Work required -> Restate word for word the lines of the material below, from the line with "enc : A -> string;" to the line with "(** Encoding fills", both lines included, and no others.
========================================================================
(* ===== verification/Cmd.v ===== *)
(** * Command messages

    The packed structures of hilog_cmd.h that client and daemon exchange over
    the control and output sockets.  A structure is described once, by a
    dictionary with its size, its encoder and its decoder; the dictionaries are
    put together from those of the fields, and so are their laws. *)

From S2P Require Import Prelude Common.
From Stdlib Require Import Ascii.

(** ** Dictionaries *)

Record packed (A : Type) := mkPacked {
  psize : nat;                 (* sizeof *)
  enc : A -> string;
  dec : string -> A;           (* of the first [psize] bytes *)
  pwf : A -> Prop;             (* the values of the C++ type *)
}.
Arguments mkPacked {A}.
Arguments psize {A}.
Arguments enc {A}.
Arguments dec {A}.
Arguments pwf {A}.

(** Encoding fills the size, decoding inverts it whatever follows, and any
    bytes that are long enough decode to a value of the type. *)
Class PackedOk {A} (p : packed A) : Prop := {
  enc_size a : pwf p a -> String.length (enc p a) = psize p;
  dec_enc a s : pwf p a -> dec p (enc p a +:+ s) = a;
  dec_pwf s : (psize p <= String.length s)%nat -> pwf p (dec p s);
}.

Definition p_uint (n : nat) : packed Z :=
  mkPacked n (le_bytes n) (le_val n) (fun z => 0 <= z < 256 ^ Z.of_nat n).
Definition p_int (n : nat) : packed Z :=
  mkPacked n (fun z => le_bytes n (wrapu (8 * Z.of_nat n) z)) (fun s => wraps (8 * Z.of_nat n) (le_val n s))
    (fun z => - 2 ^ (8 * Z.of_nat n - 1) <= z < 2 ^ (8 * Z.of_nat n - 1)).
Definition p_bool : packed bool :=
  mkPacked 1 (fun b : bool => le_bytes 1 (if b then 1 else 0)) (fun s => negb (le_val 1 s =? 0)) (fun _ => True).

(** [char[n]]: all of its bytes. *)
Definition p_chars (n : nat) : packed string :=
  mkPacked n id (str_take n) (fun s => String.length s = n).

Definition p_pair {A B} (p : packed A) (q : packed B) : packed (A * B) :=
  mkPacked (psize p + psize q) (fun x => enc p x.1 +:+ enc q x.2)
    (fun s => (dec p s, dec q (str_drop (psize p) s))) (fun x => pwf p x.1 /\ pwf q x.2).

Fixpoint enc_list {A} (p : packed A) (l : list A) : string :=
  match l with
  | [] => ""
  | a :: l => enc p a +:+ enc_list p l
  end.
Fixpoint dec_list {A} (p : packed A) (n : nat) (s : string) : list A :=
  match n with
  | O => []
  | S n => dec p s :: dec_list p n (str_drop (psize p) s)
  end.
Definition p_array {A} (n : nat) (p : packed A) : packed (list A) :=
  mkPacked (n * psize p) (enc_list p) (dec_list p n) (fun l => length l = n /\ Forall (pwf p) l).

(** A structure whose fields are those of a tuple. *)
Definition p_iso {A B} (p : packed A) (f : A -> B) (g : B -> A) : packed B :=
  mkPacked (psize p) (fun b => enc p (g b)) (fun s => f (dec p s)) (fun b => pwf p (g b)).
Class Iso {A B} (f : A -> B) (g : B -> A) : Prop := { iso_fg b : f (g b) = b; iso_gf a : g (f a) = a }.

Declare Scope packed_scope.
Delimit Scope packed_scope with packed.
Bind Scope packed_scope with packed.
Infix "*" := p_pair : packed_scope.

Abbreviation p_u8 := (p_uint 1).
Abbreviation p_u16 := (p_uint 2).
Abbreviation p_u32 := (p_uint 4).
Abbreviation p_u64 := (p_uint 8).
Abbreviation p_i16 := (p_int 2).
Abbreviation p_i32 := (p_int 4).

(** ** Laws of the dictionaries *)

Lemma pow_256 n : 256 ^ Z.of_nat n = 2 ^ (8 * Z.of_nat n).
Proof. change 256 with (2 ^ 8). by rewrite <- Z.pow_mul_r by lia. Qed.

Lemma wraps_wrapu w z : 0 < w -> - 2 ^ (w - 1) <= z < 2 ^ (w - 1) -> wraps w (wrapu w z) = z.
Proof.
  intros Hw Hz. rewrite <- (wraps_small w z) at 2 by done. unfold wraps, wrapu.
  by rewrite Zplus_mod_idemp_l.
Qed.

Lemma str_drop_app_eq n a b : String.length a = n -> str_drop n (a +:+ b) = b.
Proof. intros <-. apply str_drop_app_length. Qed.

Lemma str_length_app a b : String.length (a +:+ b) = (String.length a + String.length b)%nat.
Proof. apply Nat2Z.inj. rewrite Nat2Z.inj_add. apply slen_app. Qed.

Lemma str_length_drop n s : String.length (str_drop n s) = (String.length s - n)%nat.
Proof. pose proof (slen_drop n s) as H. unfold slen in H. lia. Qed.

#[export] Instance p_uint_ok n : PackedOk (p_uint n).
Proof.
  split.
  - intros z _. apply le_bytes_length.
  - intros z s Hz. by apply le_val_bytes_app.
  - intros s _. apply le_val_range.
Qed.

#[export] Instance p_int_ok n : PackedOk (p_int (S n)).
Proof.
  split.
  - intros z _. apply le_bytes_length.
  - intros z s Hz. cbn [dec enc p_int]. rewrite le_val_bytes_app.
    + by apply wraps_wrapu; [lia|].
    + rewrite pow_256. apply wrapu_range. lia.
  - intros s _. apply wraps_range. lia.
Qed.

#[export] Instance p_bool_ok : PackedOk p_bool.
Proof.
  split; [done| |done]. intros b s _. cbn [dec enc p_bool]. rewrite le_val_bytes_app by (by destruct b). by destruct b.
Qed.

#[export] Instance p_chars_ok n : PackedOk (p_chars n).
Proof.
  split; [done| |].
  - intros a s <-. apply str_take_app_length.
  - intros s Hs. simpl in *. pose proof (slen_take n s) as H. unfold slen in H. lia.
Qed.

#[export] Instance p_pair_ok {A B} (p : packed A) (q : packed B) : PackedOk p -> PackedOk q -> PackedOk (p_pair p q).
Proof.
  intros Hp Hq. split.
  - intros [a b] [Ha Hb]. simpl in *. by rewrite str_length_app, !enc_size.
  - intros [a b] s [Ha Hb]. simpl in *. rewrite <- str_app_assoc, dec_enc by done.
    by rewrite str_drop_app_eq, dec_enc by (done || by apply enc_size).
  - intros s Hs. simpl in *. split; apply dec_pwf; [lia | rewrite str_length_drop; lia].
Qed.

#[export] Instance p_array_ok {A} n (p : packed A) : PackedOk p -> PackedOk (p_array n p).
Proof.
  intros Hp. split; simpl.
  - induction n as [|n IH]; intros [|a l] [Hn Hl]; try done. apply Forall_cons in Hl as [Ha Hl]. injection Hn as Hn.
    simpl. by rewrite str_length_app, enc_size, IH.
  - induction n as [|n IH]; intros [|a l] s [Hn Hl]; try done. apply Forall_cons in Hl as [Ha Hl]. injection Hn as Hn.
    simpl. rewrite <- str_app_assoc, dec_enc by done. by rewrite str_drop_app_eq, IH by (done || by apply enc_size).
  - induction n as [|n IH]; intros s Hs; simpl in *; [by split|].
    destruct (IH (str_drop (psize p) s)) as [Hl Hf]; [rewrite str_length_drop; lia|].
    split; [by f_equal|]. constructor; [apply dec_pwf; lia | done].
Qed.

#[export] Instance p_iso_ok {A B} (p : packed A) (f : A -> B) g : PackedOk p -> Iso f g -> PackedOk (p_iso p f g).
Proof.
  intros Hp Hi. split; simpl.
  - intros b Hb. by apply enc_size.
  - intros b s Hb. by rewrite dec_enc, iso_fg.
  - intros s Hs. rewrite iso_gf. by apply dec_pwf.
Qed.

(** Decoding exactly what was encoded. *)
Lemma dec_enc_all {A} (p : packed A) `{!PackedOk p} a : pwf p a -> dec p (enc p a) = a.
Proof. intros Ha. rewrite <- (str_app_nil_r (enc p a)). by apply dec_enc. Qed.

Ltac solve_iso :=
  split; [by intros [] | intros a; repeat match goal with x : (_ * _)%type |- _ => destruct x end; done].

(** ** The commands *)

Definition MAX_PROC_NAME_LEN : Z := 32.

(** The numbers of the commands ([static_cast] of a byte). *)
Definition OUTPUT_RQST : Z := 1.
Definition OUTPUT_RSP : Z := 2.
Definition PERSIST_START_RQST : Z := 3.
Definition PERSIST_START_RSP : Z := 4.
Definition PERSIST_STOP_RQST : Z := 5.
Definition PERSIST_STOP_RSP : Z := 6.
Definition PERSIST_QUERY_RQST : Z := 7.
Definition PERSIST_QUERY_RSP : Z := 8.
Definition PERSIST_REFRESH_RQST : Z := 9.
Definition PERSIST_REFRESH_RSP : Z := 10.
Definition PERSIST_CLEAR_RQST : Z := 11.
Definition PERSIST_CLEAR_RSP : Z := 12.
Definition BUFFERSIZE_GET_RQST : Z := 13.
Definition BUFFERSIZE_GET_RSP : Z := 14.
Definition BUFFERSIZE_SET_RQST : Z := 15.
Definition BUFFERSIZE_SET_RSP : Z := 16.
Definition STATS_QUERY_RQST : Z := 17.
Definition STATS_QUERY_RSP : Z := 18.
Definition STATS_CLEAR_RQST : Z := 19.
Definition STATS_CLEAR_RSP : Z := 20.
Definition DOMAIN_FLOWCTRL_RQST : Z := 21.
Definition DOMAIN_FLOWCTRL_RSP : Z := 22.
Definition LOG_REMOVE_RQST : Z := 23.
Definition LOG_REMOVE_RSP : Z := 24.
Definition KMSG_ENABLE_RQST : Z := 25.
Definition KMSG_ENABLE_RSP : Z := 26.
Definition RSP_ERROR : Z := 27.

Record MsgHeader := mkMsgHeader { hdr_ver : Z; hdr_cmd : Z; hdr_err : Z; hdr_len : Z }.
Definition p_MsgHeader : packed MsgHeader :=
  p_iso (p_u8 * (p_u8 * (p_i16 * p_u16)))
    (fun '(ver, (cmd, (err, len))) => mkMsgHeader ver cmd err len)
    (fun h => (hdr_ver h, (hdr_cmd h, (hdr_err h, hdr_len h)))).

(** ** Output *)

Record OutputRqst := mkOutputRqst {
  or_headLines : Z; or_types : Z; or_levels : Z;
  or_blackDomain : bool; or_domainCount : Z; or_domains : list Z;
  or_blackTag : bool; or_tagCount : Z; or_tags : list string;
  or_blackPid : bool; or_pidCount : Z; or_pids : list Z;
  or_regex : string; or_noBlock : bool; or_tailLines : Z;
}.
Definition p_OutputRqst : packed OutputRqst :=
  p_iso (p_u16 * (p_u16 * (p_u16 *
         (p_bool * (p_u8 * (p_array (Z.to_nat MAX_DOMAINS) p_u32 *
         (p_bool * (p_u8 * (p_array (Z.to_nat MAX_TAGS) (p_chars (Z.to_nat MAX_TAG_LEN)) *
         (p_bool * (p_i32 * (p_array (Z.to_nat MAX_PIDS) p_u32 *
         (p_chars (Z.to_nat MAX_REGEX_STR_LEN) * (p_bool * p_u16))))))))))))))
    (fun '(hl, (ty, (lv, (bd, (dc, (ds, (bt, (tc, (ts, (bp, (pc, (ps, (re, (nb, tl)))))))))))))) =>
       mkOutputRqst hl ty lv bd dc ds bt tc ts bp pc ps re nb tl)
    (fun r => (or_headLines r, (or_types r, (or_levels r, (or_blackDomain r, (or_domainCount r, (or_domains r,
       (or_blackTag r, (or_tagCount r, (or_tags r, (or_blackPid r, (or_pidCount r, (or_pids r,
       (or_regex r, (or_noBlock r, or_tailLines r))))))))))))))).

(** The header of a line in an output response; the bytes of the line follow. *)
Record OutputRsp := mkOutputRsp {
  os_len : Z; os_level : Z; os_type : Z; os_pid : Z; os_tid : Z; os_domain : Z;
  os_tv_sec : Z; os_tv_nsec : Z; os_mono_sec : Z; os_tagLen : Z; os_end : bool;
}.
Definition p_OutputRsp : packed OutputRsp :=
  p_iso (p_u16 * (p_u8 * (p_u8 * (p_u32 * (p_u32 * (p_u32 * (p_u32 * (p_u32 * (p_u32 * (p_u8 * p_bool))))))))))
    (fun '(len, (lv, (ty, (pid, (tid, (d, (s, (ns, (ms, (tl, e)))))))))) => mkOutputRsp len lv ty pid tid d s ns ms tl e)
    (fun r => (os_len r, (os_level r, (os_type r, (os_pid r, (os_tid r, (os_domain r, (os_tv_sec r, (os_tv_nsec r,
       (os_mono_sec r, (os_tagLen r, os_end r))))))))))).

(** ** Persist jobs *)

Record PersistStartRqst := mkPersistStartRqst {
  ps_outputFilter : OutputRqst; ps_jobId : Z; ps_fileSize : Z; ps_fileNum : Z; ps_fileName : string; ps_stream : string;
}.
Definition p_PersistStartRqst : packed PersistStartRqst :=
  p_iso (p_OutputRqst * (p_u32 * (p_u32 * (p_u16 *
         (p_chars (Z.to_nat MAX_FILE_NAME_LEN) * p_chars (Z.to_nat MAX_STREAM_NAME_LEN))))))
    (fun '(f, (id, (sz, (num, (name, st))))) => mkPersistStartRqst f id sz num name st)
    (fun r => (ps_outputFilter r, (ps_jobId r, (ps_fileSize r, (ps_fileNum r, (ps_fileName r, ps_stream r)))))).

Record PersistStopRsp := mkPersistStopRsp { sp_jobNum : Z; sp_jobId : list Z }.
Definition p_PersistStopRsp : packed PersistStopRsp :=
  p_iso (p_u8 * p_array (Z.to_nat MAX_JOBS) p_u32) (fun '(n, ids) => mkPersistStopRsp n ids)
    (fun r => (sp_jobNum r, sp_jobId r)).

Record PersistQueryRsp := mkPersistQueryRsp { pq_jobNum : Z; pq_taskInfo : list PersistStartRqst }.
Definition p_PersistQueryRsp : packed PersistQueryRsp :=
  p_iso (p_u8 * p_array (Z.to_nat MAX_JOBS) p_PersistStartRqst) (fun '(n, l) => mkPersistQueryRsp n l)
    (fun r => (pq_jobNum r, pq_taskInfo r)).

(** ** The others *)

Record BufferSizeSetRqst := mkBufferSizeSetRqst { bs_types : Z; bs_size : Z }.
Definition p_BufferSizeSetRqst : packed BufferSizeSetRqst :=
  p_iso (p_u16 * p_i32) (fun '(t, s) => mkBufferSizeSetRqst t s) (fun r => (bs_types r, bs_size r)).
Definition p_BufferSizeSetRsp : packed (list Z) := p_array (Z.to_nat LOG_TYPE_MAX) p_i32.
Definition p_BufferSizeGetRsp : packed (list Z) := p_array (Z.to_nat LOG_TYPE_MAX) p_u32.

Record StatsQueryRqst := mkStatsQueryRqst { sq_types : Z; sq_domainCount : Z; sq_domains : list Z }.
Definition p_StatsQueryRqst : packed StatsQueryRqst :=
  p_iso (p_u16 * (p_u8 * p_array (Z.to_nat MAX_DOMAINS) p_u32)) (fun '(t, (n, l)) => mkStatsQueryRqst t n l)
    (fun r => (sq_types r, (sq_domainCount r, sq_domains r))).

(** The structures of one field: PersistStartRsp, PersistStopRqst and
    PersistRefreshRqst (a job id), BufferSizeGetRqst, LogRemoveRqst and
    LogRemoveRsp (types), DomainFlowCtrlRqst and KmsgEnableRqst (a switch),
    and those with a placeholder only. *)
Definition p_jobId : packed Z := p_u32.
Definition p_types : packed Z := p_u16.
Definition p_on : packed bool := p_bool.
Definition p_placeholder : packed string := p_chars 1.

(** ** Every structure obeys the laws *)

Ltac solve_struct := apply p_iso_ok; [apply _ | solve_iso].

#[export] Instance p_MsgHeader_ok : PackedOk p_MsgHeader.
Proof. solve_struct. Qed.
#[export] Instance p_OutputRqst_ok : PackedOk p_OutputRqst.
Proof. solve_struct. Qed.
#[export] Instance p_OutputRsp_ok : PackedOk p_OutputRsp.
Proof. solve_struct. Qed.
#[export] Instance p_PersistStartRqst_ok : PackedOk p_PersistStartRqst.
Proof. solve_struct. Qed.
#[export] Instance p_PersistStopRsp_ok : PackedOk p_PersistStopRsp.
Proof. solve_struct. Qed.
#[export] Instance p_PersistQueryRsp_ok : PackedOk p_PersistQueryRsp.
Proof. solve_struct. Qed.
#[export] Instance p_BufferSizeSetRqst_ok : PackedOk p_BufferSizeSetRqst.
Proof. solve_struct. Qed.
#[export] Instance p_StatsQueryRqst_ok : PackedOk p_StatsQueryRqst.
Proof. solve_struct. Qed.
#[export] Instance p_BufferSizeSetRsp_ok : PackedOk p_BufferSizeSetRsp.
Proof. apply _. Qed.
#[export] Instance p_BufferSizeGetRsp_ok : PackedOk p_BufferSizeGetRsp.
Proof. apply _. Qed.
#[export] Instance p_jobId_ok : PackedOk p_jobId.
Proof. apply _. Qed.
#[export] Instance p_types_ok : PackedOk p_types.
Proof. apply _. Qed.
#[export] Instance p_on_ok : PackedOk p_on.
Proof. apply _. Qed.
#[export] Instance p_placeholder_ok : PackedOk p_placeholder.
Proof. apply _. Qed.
========================================================================
Answer to this task ->
  enc : A -> string;
  dec : string -> A;           (* of the first [psize] bytes *)
  pwf : A -> Prop;             (* the values of the C++ type *)
}.
Arguments mkPacked {A}.
Arguments psize {A}.
Arguments enc {A}.
Arguments dec {A}.
Arguments pwf {A}.

(** Encoding fills the size, decoding inverts it whatever follows, and any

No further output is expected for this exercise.